Al Toro i primi 6 mesi furono bellissimi. Mihajlović spingeva anche per comprarmi a titolo definitivo. Vincemmo anche 3-1 contro la Roma. Ad ogni nostro gol, fissavo Spalletti: ‘Vedi, sono io quello che scarso? E allora perché ti ho battuto?’. Sentivo davvero di poter tornare al mio livello. Poi tornarono i guai fisici: avevo continui problemi alla gamba. Avevo voglia di spaccare il mondo, ma il mio corpo non rispondeva». L’incontro con il serbo è stato molto più di una mera questione di campo. Se Sabatini è il suo padre calcistico, Mihajlović si avvicina molto alla figura di un fratello maggiore: «Come lui ha visto che iniziavo ad aver problemi, mi ha portato dai suoi medici. Le ha provate tutte. Gliene sarò per sempre grato. Con me Mihajlović è stato speciale: alla fine di ogni allenamento, mi insegnava come calciare il pallone. Dopo l’operazione, infatti, per me era come se dovessi imparare di nuovo a calciare. Facevamo di tutto: passaggi, cambi di gioco, sinistro, destro. Prima lo facevo con maestria, mi piaceva impostare, tenere la palla. Dal cavernoma ho praticamente dovuto rimparare i movimenti. E lui, comunque, ogni giorno mi prendeva con sé, si metteva lì e passavamo le ore insieme. Questo è l’uomo che è stato Mihajlović, non so quanti altri allenatori avrebbero fatto lo stesso».
Rientrato dal prestito al Torino, Castán starà alla Roma fino al 2018, prima di tornare a casa sua in Brasile dove ha definitivamente appeso le scarpette al chiodo lo scorso luglio: «Se mi guardo indietro non è che abbia rimpianti, però un po’ di amaro in bocca. Per non aver più giocato con la Roma e per non aver disputato neanche un Mondiale col Brasile. Sono arrivato in Nazionale e so che sarei potuto rimanere se non avessi avuto quel problema. Che poi forse ho sbagliato anch’io i tempi del rientro, ma ero come un bambino, volevo troppo tornare. Sognavo di vincere lo scudetto con la mia Roma o di andare al Mondiale col Brasile. Che poi a pensarci la mia Roma era piena zeppa di brasiliani: Marquinho, Dodo, Maicon, Marquinhos, Bastos, Taddei.
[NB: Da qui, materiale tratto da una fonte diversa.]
(* ===== verification/GfxBuffer.v ===== *)
(** The tools for graphic buffers: src/mediatek/graphics/ui_ext/lib/GraphicBufferUtil.cpp, on GfxExtra.v.

    A buffer that is locked is the list of its bytes; the addresses of the code are offsets in it. What the code reads or
    writes outside of it, or through NULL, is undefined. *)
From Stdlib Require Import String List.
From stdpp Require Import gmap.
From S2P Require Import Prelude Effects GfxExtra.

Definition NO_ERROR : Z := 0.
(** The members that a constructor leaves uninitialised are [None]. *)
Record BufferInfo := mk_info { mErr : Z; mWidth : option Z; mHeight : option Z; mStride : option Z; mFormat : option Z; mHandle : option Z }.
Definition BufferInfo0 : BufferInfo := mk_info NO_ERROR None None None None None.

Record GraphicBuffer := mk_buffer { gb_handle : Z; gb_width : Z; gb_height : Z; gb_stride : Z; gb_format : Z }.

Definition ALIGN_CEIL (x a : Z) : Z := (x + a - 1) .& Z.lnot (a - 1).

(** What [dump] decides by the format: the suffix of the file, whether the height is aligned to
    32 rows, whether the data is written as it is, and the two ways of an image. *)
Record dump_way := mk_way { suffix : list Z; aligned : bool; isRaw : bool; is565 : bool; stripAlpha : bool }.

Section Util.
Context `{headers : gfx_headers} (answer : list (xcall * xresp) -> xcall -> xresp).
Abbreviation IO := (io gfx xcall xresp).
Abbreviation sys := (io_call answer).

Definition getBitsPerPixel (format : Z) : Z :=
  if existsb (Z.eqb format) [HAL_PIXEL_FORMAT_RGBA_8888; HAL_PIXEL_FORMAT_RGBX_8888; HAL_PIXEL_FORMAT_BGRA_8888; 0x1ff] then 32
  else if format =? HAL_PIXEL_FORMAT_RGB_888 then 24
  else if existsb (Z.eqb format) [HAL_PIXEL_FORMAT_RGB_565; HAL_PIXEL_FORMAT_YUYV] then 16
  else if existsb (Z.eqb format) [HAL_PIXEL_FORMAT_I420; HAL_PIXEL_FORMAT_NV12_BLK; HAL_PIXEL_FORMAT_NV12_BLK_FCM; HAL_PIXEL_FORMAT_YV12;
                                  HAL_PIXEL_FORMAT_YUV_PRIVATE] then 12
  else 32.

Definition getBitsPerPixel_handle (handle : Z) : IO Z :=
  do r <- gralloc_extra_query answer handle GRALLOC_EXTRA_GET_FORMAT;
  io_ret (if r.1 =? GRALLOC_EXTRA_OK then getBitsPerPixel (default 0 (aget r.2 0)) else 0).

(** [getRealFormat]: the error, and the format that is stored; [format] is what the pointer points to, [None] if it is NULL. *)
Definition sf_info_status : Z := 9.
Definition getRealFormat (handle : Z) (format : option Z) : IO (Z * option Z) :=
  if handle =? 0 then io_ret (GRALLOC_EXTRA_ERROR, format)
  else match format with
  | None => io_ret (GRALLOC_EXTRA_ERROR, None)
  | Some f =>
    do r <- gralloc_extra_query answer handle GRALLOC_EXTRA_GET_FORMAT;
    let f := default f (aget r.2 0) in
    if negb (r.1 =? GRALLOC_EXTRA_OK) then io_ret (r.1, Some f)
    else if f =? HAL_PIXEL_FORMAT_YUV_PRIVATE then
      do r <- gralloc_extra_query answer handle GRALLOC_EXTRA_GET_SF_INFO;
      if negb (r.1 =? GRALLOC_EXTRA_OK) then io_ret (r.1, Some f)
      else
        do status <- lift (aget r.2 sf_info_status);
        let cm := u32 status .& GRALLOC_EXTRA_MASK_CM in
        io_ret (if cm =? GRALLOC_EXTRA_BIT_CM_YV12 then (GRALLOC_EXTRA_OK, Some HAL_PIXEL_FORMAT_YV12)
                else if cm =? GRALLOC_EXTRA_BIT_CM_NV12_BLK then (GRALLOC_EXTRA_OK, Some HAL_PIXEL_FORMAT_NV12_BLK)
                else if cm =? GRALLOC_EXTRA_BIT_CM_NV12_BLK_FCM then (GRALLOC_EXTRA_OK, Some HAL_PIXEL_FORMAT_NV12_BLK_FCM)
                else (GRALLOC_EXTRA_ERROR, Some f))
    else io_ret (r.1, Some f)
  end.

(** A query stores what it finds; what it does not store stays as it is. *)
Definition query_into (handle attribute : Z) (old : option Z) : IO (Z * option Z) :=
  do r <- gralloc_extra_query answer handle attribute;
  io_ret (r.1, match aget r.2 0 with Some v => Some v | None => old end).

Definition getInfo (handle : Z) (i : BufferInfo) : IO (Z * BufferInfo) :=
  do w <- query_into handle GRALLOC_EXTRA_GET_WIDTH (mWidth i);
  do h <- query_into handle GRALLOC_EXTRA_GET_HEIGHT (mHeight i);
  do s <- query_into handle GRALLOC_EXTRA_GET_STRIDE (mStride i);
  do f <- query_into handle GRALLOC_EXTRA_GET_FORMAT (mFormat i);
  do r <- getRealFormat handle (Some PIXEL_FORMAT_UNKNOWN);
  let err := w.1 .| h.1 .| s.1 .| f.1 .| r.1 in
  io_ret (err, mk_info err w.2 h.2 s.2 (if r.1 =? GRALLOC_EXTRA_OK then r.2 else f.2) (Some handle)).

Definition getInfo_buffer (gb : GraphicBuffer) (i : BufferInfo) : IO (Z * BufferInfo) :=
  do r <- getInfo (gb_handle gb) i;
  io_ret (if negb (r.1 =? NO_ERROR) then
            (NO_ERROR, mk_info NO_ERROR (Some (i32 (gb_width gb))) (Some (i32 (gb_height gb))) (Some (i32 (gb_stride gb))) (Some (gb_format gb)) (Some (gb_handle gb)))
          else r).

(** ** The memory of the buffer *)
Definition memset (ptr off val n : Z) : IO unit :=
  if n =? 0 then io_ret tt
  else if ptr =? 0 then undefined
  else io_pure (fun g =>
    if (0 <=? off) && (off + n <=? zlen (memory g))
    then Some (tt, with_memory (take (Z.to_nat off) (memory g) ++ replicate (Z.to_nat n) val ++ drop (Z.to_nat (off + n)) (memory g)) g)
    else None).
Pochi giorni fa un mio amico italiano mi ha chiamato: ‘Leandro, ma sai che manca un po’ a questa Roma? Qualche brasiliano… sono sempre tutti tristi. Serve qualche matto, tipo uno come Maicon’. Aveva ragione, un po’ di allegria sudamericana serve sempre nello spogliatoio». La stessa con cui Castán ci ha raccontato la sua vita e la sua carriera, in un intreccio di coincidenze che lo ha portato ad assaporare, in brevissimo tempo, il calcio in una realtà viscerale come Roma e la paura di morire: «Il calcio è l’amore della mia vita. Gli ho dato tutto, per questo mi vedo sempre più lontano da lui. Non ho la forza per rifare tutta la strada di nuovo».